Wen Qimei (13 February 1867 – 5 October 1919; born Wen Suqin) was the mother of Mao Zedong.

Life
Wen was born in 1867 in the valley of Sidutaiping, in Xiangxiang county of Hunan. Her father, Wen Qifu, was a poor shoemaker who was a heavy drinker. Her mother was a 14 year old concubine of Qifu's when she was born. She had two brothers and two sisters and attended the local Buddhist nunnery for education until she was 10. Her father would beat her mother, so they fled to Shaoshan, Hunan. There, Suqin's mother remarried a 60 years old landowner, which was quite unusual in mainland China at that time. Suqin attended a Baptist school there and passed with honors. At the age of 13, her stepfather arranged her marriage to 10 year old Mao Yichang, who came from a long line of peasants. At the age of 26, Suqin gave birth to Mao Zedong.

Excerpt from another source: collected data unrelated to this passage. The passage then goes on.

(* ===== verification/Signature.v ===== *)
(** * Signatures and public keys

    src/btcec/ecdsa/signature.go (parsing), src/btcec/schnorr (parsing and
    verification), the encoding checks of src/txscript/engine.go and the
    signature cache of src/txscript/sigcache.go.

    The curve itself is github.com/decred/dcrd/dcrec/secp256k1/v4, which the
    packages wrap: its types and operations are the class [Secp256k1], what its
    documentation says of scalars and field elements read from bytes is
    [Secp256k1Laws]. *)

From S2P Require Import Prelude Sha256 Wire Commitment Script ScriptNum Standard SigHash.

(** The group order and the field prime, as src/btcec/modnscalar.go and
    src/btcec/field.go give them. *)
Definition curveN : Z := 0xfffffffffffffffffffffffffffffffebaaedce6af48a03bbfd25e8cd0364141.
Definition fieldP : Z := 0xfffffffffffffffffffffffffffffffffffffffffffffffffffffffefffffc2f.

(** ** The curve library *)

Class Secp256k1 := {
  ModNScalar : Type;
  FieldVal : Type;
  PublicKey : Type;
  JacobianPoint : Type;
  (** Reading big-endian bytes; the flag says the value was reduced. *)
  scalarSetByteSlice : list Z -> ModNScalar * bool;
  fieldSetByteSlice : list Z -> FieldVal * bool;
  scalarIsZero : ModNScalar -> bool;
  scalarNegate : ModNScalar -> ModNScalar;
  fieldBytes : FieldVal -> list Z;
  fieldIsZero : FieldVal -> bool;
  fieldIsOdd : FieldVal -> bool;
  fieldEquals : FieldVal -> FieldVal -> bool;
  ParsePubKey : list Z -> option PublicKey;
  SerializeCompressed : PublicKey -> list Z;
  NewPublicKey : FieldVal -> FieldVal -> PublicKey;
  IsOnCurve : PublicKey -> bool;
  AsJacobian : PublicKey -> JacobianPoint;
  pointX : JacobianPoint -> FieldVal;
  pointY : JacobianPoint -> FieldVal;
  pointZ : JacobianPoint -> FieldVal;
  ToAffine : JacobianPoint -> JacobianPoint;
  ScalarBaseMultNonConst : ModNScalar -> JacobianPoint;
  ScalarMultNonConst : ModNScalar -> JacobianPoint -> JacobianPoint;
  AddNonConst : JacobianPoint -> JacobianPoint -> JacobianPoint;
  (** [secp_ecdsa.Signature.Verify] of the signature (r, s). *)
  ecdsaVerify : ModNScalar -> ModNScalar -> list Z -> PublicKey -> bool }.

Class Secp256k1Laws `(Secp256k1) := {
  (** A scalar is an integer modulo the group order. *)
  scalarValue : ModNScalar -> Z;
  scalarValue_inj a b : scalarValue a = scalarValue b -> a = b;
  scalarSetByteSlice_value bs :
    is_bytes bs -> zlen bs <= 32 -> scalarValue (scalarSetByteSlice bs).1 = be_val bs mod curveN;
  scalarSetByteSlice_overflow bs :
    is_bytes bs -> zlen bs <= 32 -> (scalarSetByteSlice bs).2 = (curveN <=? be_val bs);
  scalarIsZero_value s : scalarIsZero s = (scalarValue s =? 0);
  (** A compressed key is 33 bytes; parsing and serialising are inverse. *)
  SerializeCompressed_length pk : zlen (SerializeCompressed pk) = 33;
  SerializeCompressed_bytes pk : is_bytes (SerializeCompressed pk);
  ParsePubKey_even bs pk :
    is_bytes bs -> zlen bs = 32 -> ParsePubKey (0x02 :: bs) = Some pk ->
    SerializeCompressed pk = 0x02 :: bs;
  ParsePubKey_length bs pk : ParsePubKey bs = Some pk -> zlen bs = 33 \/ zlen bs = 65 }.

Section with_curve.
Context `{Curve : Secp256k1}.

(** ** ECDSA signatures *)

Definition MinSigLen : Z := 8.
Definition MaxSigLen : Z := 72.

(** [canonicalPadding] returns an error. *)
Definition canonicalPaddingFails (b : list Z) : bool :=
  (Z.land (byteAt b 0) 0x80 =? 0x80)
  || ((1 <? zlen b) && (byteAt b 0 =? 0x00) && negb (Z.land (byteAt b 1) 0x80 =? 0x80)).

Fixpoint stripZeros (b : list Z) : list Z :=
  match b with
  | x :: b' => if x =? 0x00 then stripZeros b' else b
  | [] => []
  end.

Definition malformed {A} : result engine_error A := Err (PlainErr "malformed signature").

(** One of R and S: [index] is the offset of its first byte. *)
Definition parseInt (sigStr : list Z) (der : bool) (index len : Z) : result engine_error ModNScalar :=
  let bs := slice (Z.to_nat index) (Z.to_nat (index + len)) sigStr in
  if der && canonicalPaddingFails bs then malformed
  else
    let bs := stripZeros bs in
    if 32 <? zlen bs then malformed
    else
      let '(v, overflow) := scalarSetByteSlice bs in
      if overflow then malformed else if scalarIsZero v then malformed else Ok v.

Definition parseSig (sigStr0 : list Z) (der : bool) : result engine_error (ModNScalar * ModNScalar) :=
  let totalSigLen := zlen sigStr0 in
  if totalSigLen <? MinSigLen then malformed
  else if der && (MaxSigLen <? totalSigLen) then malformed
  else if negb (byteAt sigStr0 0 =? 0x30) then malformed
  else
    let siglen := byteAt sigStr0 1 in
    if (totalSigLen <? u8 (siglen + 2)) || (u8 (siglen + 2) <? MinSigLen) then malformed
    else
      let sigStr := take (Z.to_nat (u8 (siglen + 2))) sigStr0 in
      if negb (byteAt sigStr 2 =? 0x02) then malformed
      else
        let rLen := byteAt sigStr 3 in
        if (rLen <=? 0) || (zlen sigStr - 4 - 3 <? rLen) then malformed
        else
          r ← parseInt sigStr der 4 rLen;
          let index := 4 + rLen in
          if negb (byteAt sigStr (Z.to_nat index) =? 0x02) then malformed
          else
            let sLen := byteAt sigStr (Z.to_nat (index + 1)) in
            let index := index + 2 in
            if (sLen <=? 0) || (zlen sigStr - index <? sLen) then malformed
            else
              s ← parseInt sigStr der index sLen;
              if negb (index + sLen =? zlen sigStr) then malformed else Ok (r, s).

Definition ParseSignature (sigStr : list Z) : result engine_error (ModNScalar * ModNScalar) :=
  parseSig sigStr false.

Definition ParseDERSignature (sigStr : list Z) : result engine_error (ModNScalar * ModNScalar) :=
  parseSig sigStr true.

(** ** Schnorr signatures *)

#[local] Set Warnings "-notation-for-abbreviation".
Notation SignatureSize := 64 (only parsing).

After the birth of Mao Zedong, his parents were presented with a rooster, as was the local custom. Wen was concerned for her baby's health, having had two sons previously died in infancy. She took the baby to see a Buddhist monk who was living in the mountains, and asked the monk to take care of him. The monk refused, believing that baby Zedong appeared healthy. From there, she traveled to her father's house in a neighboring district, along the way stopping at a temple devoted to the bodhisattva Guan Yin, where she prayed that the deity would become Zedong's foster mother.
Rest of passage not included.